*WHAT NEEDS TO BE DONE*. In the data below, find every line with the word "ltac" and copy it.

*INPUT DATA*.
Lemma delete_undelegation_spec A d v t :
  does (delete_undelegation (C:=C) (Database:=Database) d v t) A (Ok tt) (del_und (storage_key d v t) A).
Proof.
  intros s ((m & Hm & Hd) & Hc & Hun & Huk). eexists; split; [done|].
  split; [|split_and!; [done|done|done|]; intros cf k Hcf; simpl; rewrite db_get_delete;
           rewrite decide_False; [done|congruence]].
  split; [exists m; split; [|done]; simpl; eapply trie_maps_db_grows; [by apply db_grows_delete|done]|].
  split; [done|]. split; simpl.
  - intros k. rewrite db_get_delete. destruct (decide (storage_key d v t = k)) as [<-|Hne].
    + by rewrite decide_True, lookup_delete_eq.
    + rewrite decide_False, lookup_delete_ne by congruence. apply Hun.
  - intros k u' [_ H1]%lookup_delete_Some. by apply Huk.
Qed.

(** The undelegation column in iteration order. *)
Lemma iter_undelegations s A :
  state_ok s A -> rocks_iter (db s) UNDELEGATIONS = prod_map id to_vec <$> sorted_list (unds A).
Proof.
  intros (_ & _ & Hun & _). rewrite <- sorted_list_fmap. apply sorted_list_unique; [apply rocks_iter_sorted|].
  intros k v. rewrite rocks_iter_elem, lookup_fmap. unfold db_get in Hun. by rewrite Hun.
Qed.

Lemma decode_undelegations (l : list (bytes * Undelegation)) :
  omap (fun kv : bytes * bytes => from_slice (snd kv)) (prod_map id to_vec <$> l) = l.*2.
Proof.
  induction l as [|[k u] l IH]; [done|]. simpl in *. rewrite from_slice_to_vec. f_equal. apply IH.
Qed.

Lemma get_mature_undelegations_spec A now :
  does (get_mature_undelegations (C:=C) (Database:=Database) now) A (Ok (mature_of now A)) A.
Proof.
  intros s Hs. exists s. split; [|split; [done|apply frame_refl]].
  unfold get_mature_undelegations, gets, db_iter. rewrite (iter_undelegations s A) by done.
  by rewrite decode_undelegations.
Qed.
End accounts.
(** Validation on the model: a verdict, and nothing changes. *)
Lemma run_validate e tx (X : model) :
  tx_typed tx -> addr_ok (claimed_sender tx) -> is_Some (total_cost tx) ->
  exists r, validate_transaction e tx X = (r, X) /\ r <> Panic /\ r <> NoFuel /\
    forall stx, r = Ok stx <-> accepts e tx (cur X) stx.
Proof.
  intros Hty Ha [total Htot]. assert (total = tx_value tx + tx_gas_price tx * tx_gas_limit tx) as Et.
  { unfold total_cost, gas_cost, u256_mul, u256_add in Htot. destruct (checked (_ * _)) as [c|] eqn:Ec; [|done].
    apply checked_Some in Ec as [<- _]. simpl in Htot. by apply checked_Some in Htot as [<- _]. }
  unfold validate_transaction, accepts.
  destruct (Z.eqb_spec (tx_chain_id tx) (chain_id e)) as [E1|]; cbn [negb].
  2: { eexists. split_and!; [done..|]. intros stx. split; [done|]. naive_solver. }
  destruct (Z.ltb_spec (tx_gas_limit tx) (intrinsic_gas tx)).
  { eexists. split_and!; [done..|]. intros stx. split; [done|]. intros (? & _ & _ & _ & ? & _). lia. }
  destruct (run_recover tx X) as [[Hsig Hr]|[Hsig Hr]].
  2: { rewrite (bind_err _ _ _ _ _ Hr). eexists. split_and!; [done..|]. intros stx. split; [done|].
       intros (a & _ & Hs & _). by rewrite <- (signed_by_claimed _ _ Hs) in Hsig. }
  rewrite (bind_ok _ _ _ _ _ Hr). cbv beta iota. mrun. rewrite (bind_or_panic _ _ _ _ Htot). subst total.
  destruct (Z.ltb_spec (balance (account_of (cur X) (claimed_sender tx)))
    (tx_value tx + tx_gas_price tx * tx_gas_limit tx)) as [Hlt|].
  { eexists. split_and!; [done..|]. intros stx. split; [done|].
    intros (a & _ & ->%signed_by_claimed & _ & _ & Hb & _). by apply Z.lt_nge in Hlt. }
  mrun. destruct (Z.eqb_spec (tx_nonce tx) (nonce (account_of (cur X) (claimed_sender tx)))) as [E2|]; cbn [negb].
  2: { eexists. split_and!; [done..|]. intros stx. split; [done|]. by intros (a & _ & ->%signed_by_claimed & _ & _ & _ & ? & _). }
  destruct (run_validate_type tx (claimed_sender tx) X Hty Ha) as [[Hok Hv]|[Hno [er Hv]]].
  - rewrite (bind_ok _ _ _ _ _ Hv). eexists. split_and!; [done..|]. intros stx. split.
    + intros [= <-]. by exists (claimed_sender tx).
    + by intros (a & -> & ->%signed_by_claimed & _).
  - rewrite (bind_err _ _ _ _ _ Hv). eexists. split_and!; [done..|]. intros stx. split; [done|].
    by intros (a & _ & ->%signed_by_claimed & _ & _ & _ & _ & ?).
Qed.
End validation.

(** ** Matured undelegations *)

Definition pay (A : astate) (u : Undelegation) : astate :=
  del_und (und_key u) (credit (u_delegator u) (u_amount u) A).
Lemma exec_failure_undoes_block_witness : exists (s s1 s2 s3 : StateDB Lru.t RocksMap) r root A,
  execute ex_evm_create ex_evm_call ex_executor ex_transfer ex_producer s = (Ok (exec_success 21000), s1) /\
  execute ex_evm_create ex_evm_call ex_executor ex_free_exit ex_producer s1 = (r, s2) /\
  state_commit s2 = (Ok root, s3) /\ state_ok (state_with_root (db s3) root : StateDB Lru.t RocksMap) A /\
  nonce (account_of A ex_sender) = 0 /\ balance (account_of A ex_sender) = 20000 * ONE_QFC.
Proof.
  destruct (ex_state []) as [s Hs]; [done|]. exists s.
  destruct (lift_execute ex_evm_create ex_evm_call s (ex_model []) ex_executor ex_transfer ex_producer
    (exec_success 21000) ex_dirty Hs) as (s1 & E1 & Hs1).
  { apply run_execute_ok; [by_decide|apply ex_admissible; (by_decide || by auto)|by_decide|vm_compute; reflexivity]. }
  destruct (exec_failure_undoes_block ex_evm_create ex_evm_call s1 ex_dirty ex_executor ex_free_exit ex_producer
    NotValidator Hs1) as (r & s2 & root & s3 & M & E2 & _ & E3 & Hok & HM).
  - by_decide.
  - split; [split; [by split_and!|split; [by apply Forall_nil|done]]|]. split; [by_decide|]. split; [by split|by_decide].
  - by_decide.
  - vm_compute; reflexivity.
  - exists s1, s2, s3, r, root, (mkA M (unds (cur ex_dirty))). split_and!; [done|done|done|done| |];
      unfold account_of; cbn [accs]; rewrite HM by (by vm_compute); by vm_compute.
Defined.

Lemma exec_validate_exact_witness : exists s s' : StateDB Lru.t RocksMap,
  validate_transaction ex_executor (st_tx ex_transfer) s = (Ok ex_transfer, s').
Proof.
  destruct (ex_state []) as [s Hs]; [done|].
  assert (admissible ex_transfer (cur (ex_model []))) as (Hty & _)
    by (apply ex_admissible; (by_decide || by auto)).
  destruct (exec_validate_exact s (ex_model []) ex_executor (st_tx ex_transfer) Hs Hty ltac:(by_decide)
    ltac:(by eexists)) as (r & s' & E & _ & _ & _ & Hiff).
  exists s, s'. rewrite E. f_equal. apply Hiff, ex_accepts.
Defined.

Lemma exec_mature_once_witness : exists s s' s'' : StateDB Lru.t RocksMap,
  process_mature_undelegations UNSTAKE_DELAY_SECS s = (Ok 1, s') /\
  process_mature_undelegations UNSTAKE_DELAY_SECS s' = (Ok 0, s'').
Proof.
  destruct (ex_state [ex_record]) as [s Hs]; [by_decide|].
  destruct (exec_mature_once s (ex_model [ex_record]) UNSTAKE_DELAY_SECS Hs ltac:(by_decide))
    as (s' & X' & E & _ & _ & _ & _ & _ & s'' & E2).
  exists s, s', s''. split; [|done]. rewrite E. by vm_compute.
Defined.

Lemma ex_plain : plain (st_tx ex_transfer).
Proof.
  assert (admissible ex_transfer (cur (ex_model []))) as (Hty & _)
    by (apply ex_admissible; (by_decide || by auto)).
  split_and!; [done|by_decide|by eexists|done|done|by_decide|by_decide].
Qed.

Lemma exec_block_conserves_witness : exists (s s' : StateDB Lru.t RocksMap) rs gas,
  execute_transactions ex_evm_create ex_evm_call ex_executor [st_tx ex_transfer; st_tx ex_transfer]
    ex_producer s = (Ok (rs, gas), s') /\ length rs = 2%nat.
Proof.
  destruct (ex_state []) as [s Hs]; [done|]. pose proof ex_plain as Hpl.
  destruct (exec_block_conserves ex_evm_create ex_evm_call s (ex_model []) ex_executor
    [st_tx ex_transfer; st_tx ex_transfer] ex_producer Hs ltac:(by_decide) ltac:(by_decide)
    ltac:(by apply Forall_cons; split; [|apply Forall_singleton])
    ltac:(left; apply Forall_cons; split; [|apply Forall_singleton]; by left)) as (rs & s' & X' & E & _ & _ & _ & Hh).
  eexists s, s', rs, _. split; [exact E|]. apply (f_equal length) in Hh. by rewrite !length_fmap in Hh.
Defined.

*TASK RESPONSE*.
  destruct (exec_validate_exact s (ex_model []) ex_executor (st_tx ex_transfer) Hs Hty ltac:(by_decide)
    ltac:(by eexists)) as (r & s' & E & _ & _ & _ & Hiff).
  destruct (exec_mature_once s (ex_model [ex_record]) UNSTAKE_DELAY_SECS Hs ltac:(by_decide))
    [st_tx ex_transfer; st_tx ex_transfer] ex_producer Hs ltac:(by_decide) ltac:(by_decide)
    ltac:(by apply Forall_cons; split; [|apply Forall_singleton])
    ltac:(left; apply Forall_cons; split; [|apply Forall_singleton]; by left)) as (rs & s' & X' & E & _ & _ & _ & Hh).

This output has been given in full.